Jigen-ji (慈眼寺), also known as Nozaki Kannon (野崎観音), is a temple located at the foot of Mt. Iimori, in Daitō, Osaka Prefecture, Japan. It is famous for the 11-faced statue of Kanzeon Bosatsu, or Kannon, that it enshrines.

==History==
The Kannon statue enshrined at Jigen-ji Temple is said to have been carved out by a high priest Gyōki (668-749). According to legend, the temple was completely burnt down by the soldiers of Miyoshi and Matsunaga in 1565, and the Kanzeon Bosatsu statue miraculously survived. The temple was rebuilt in 1616 by priest Seigan, and making pilgrimages to Nozaki Kannon became popular circa the Genroku and Hōei periods (1688 to 1710).

==Legacy==
Buddhist services (法会, Hōe) are held in the spring and the fall, and it is a custom for believers to make pilgrimages to Jigen-ji Temple called "Nozaki Mairi" (野崎参り). The popularity of the pilgrimage is described in many documents, including Onnakoroshi Abura no Jigoku by Chikamatsu Monzaemon, and Shinpan Uta Zaimon by Chikamatsu Hanji. There is even a rakugo (traditional Japanese comedy) performance titled "Nozaki Mairi." The pilgrimage to Jigen-ji Temple was immortalized by the song "Nozaki-kouta" by Tarō Shōji, which describes the tragic love affair between a merchant's daughter named Osome and a shop boy named Hisamatsu.

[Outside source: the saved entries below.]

(** * django-feeds: the feed synchronisation engine

    A shallow embedding of [djangofeeds/importers.py] and of the helpers of
    [djangofeeds/feedutil.py], with the properties the specification states
    about them.

    The code is Python 2.  What the code takes from its runtime and from its
    libraries is modelled as follows.
    - A feedparser entry is a dictionary with a known set of keys; it is a
      record of optional fields here, and [entry_items] gives back the
      dictionary when the code compares entries as dictionaries.
    - The Django ORM is a store of rows with primary keys; [get],
      [get_or_create], [create], [filter] and [save] follow Django's manager.
    - Exceptions are an error result; the store keeps the writes made before
      an exception, since no transaction is opened.
    - The clock, the C library's calendar functions, the feed parser, the
      HTML truncation and the settings are the fields of [Env]; the
      calendar functions and the truncation return or raise. *)

From Stdlib Require Import ZArith String Ascii List Sorted Permutation Lia.
From stdpp Require Import base gmap strings list.

Open Scope Z_scope.

(** ** Python 2 built-ins *)

Module Py.

(** [str.strip()]: leading and trailing white space is removed. *)
Definition is_space (c : ascii) : bool :=
  let n := nat_of_ascii c in
  (n =? 32)%nat || ((9 <=? n)%nat && (n <=? 13)%nat).

Fixpoint lstrip_chars (l : list ascii) : list ascii :=
  match l with
  | [] => []
  | c :: l' => if is_space c then lstrip_chars l' else l
  end.

Definition strip (s : string) : string :=
  string_of_list_ascii
    (rev (lstrip_chars (rev (lstrip_chars (list_ascii_of_string s))))).

(** The number of items [seq[:stop]] keeps of a sequence of [len] items:
    a negative [stop] counts from the end. *)
Definition slice_stop (len : nat) (stop : Z) : nat :=
  if 0 <=? stop then Nat.min (Z.to_nat stop) len
  else Z.to_nat (Z.of_nat len + stop).

Fixpoint str_take (n : nat) (s : string) : string :=
  match n, s with
  | S n', String c s' => String c (str_take n' s')
  | _, _ => EmptyString
  end.

(** [s[:stop]] on a string; [stop] is [None] for Python's [None]. *)
Definition str_slice_to (stop : option Z) (s : string) : string :=
  match stop with
  | None => s
  | Some z => str_take (slice_stop (String.length s) z) s
  end.

(** [l[:stop]] on a list. *)
Definition slice_to {A} (stop : option Z) (l : list A) : list A :=
  match stop with
  | None => l
  | Some z => take (slice_stop (length l) z) l
  end.

(** Truth value of a string: the empty string is false. *)
Definition truthy (s : string) : bool := negb (String.eqb s "").

(** [value > n] for a string [value] and [n] an integer or [None].  CPython 2
    orders objects of different types with [None] first, then the numbers,
    then the other types by type name: a string is greater than either. *)
Definition str_gt_number (value : string) (n : option Z) : bool := true.

End Py.
Definition AttributeError := Exn "AttributeError".
Definition RuntimeError := Exn "RuntimeError".
Definition TypeError := Exn "TypeError".
Definition PydanticSerializationError := Exn "PydanticSerializationError".

Inductive outcome (A : Type) :=
| Return (a : A)
| Raise (e : exn).
Arguments Return {A} a.
Arguments Raise {A} e.

(** A path is the list of its segments below the root. *)
Abbreviation path := (list string).

(** [p / s]: an empty segment adds nothing.  The segments joined here
    are class and method names, which hold no separator. *)
Definition path_join (p : path) (s : string) : path :=
  if String.eqb s "" then p else p ++ [s].

(** [p.parent] *)
Definition parent (p : path) : path := removelast p.

(** the directories on the way to [p], [p] included *)
Definition ancestors (p : path) : list path :=
  map (λ n, firstn n p) (seq 1 (length p)).

(** A call that reached the real backend. *)
Record call := Call { call_method : string; call_args : list pyval; call_kwargs : kwargs }.

Record world (B : Type) := World {
  dirs : gset path;                (* the directories that exist *)
  files : gmap path json;          (* the regular files and their documents *)
  backend : B;                     (* the state of the real backend *)
  calls : list call                (* the calls the real backend has served *)
}.
Arguments World {B}.
Arguments dirs {B}.
Arguments files {B}.
Arguments backend {B}.
Arguments calls {B}.

Definition M (B A : Type) : Type := world B → outcome A * world B.

Global Instance M_ret {B} : MRet (M B) := λ A a w, (Return a, w).

Global Instance M_bind {B} : MBind (M B) := λ A C f m w,
  match m w with
  | (Return a, w') => f a w'
  | (Raise e, w') => (Raise e, w')
  end.

Definition raise {B A} (e : exn) : M B A := λ w, (Raise e, w).

(** lift a pure computation that may raise *)
Definition lift {B A} (o : outcome A) : M B A := λ w, (o, w).

(** [p.mkdir(parents=True, exist_ok=True)] *)
Definition mkdir {B} (p : path) : M B unit := λ w,
  (Return (), World (dirs w ∪ list_to_set (ancestors p)) (files w) (backend w) (calls w)).

(** [p.exists()] for the path of a record file *)
Definition path_exists {B} (p : path) : M B bool := λ w,
  (Return (bool_decide (is_Some (files w !! p))), w).

(** [with open(p, "r") as f: json.load(f)] *)
Definition read_json {B} (p : path) : M B pyval := λ w,
  match files w !! p with
  | Some j => (Return (Json.load j), w)
  | None => (Raise (Exn "FileNotFoundError" (Str.join "/" p)), w)
  end.

(** [with open(p, "w") as f: json.dump(x, f, indent=2, default=str)] *)
Definition write_json {B} (p : path) (x : pyval) : M B unit := λ w,
  (Return (), World (dirs w) (<[p := Json.dump x]> (files w)) (backend w) (calls w)).

(** [x.get(k)] and [x.get(k, default)] *)
Definition py_get (x : pyval) (k : string) (dflt : pyval) : outcome pyval :=
  match x with
  | PDict kvs => Return (default dflt (assoc k kvs))
  | _ => Raise (AttributeError ("'" +:+ type_name x +:+ "' object has no attribute 'get'"))
  end.

(** ** The replay provider *)

(** Operating modes for ReplayProvider. *)
Inductive ReplayMode :=
| CACHE_ONLY            (* never call real provider, error on cache miss *)
| CACHE_WITH_FALLBACK.  (* cache miss -> real provider -> update cache *)

(** The protocol class a provider is created for: its name and, for each
    member [inspect.getmembers] lists, whether it carries
    [__webmethod__]. *)
Record protocol := Protocol {
  __name__ : string;
  members : list (string * bool)
}.

(** The module [llama_stack.apis.inference], from which
    [_load_from_cache] imports three response classes.  [C kw] is the call
    of the class with the items of [kw] as keyword arguments: it raises,
    or returns the fields of the new instance. *)
Class apis_inference := {
  ChatCompletionResponse : kwargs → outcome kwargs;
  CompletionResponse : kwargs → outcome kwargs;
  EmbeddingsResponse : kwargs → outcome kwargs
}.

Section Replay.

(** the type of the real backend's state, and the response classes *)
Context {B : Type} {inference : apis_inference}.

(** a bound method of the real provider, awaited *)
Definition method := list pyval → kwargs → B → outcome pyval * B.

Record provider := Provider {
  provider_class : string;             (* type(real_provider).__name__ *)
  methods : string → option method     (* its attributes that are methods *)
}.

Record ReplayProvider := {
  proto : protocol;                    (* the class's [protocol] *)
  real_provider : option provider;
  mode : ReplayMode;
  cache_dir : path;
  routes : list string
}.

In older times, the area of Jigen-gi Temple's location was connected by water, and it was possible to approach the temple by boat. A historic popular belief was that winning a verbal argument between those visiting by boat, and those visiting by land, would bring the winner happiness for the entire year.

Even today, from May 1 to 10th of every year, the approach from the Nozaki Station of the JR Gakkentoshi Line to Nozaki Kannon becomes crowded with fair stalls, attracting more than 200,000 pilgrims and spectators.

==Additional relics==
A painting of Shakyamuni Buddha in state of nirvana called "Shaka Nehan Zu" is kept at Jigen-ji Temple as a treasure, along with a stone monument inscribed with a poem by Matsuo Bashō.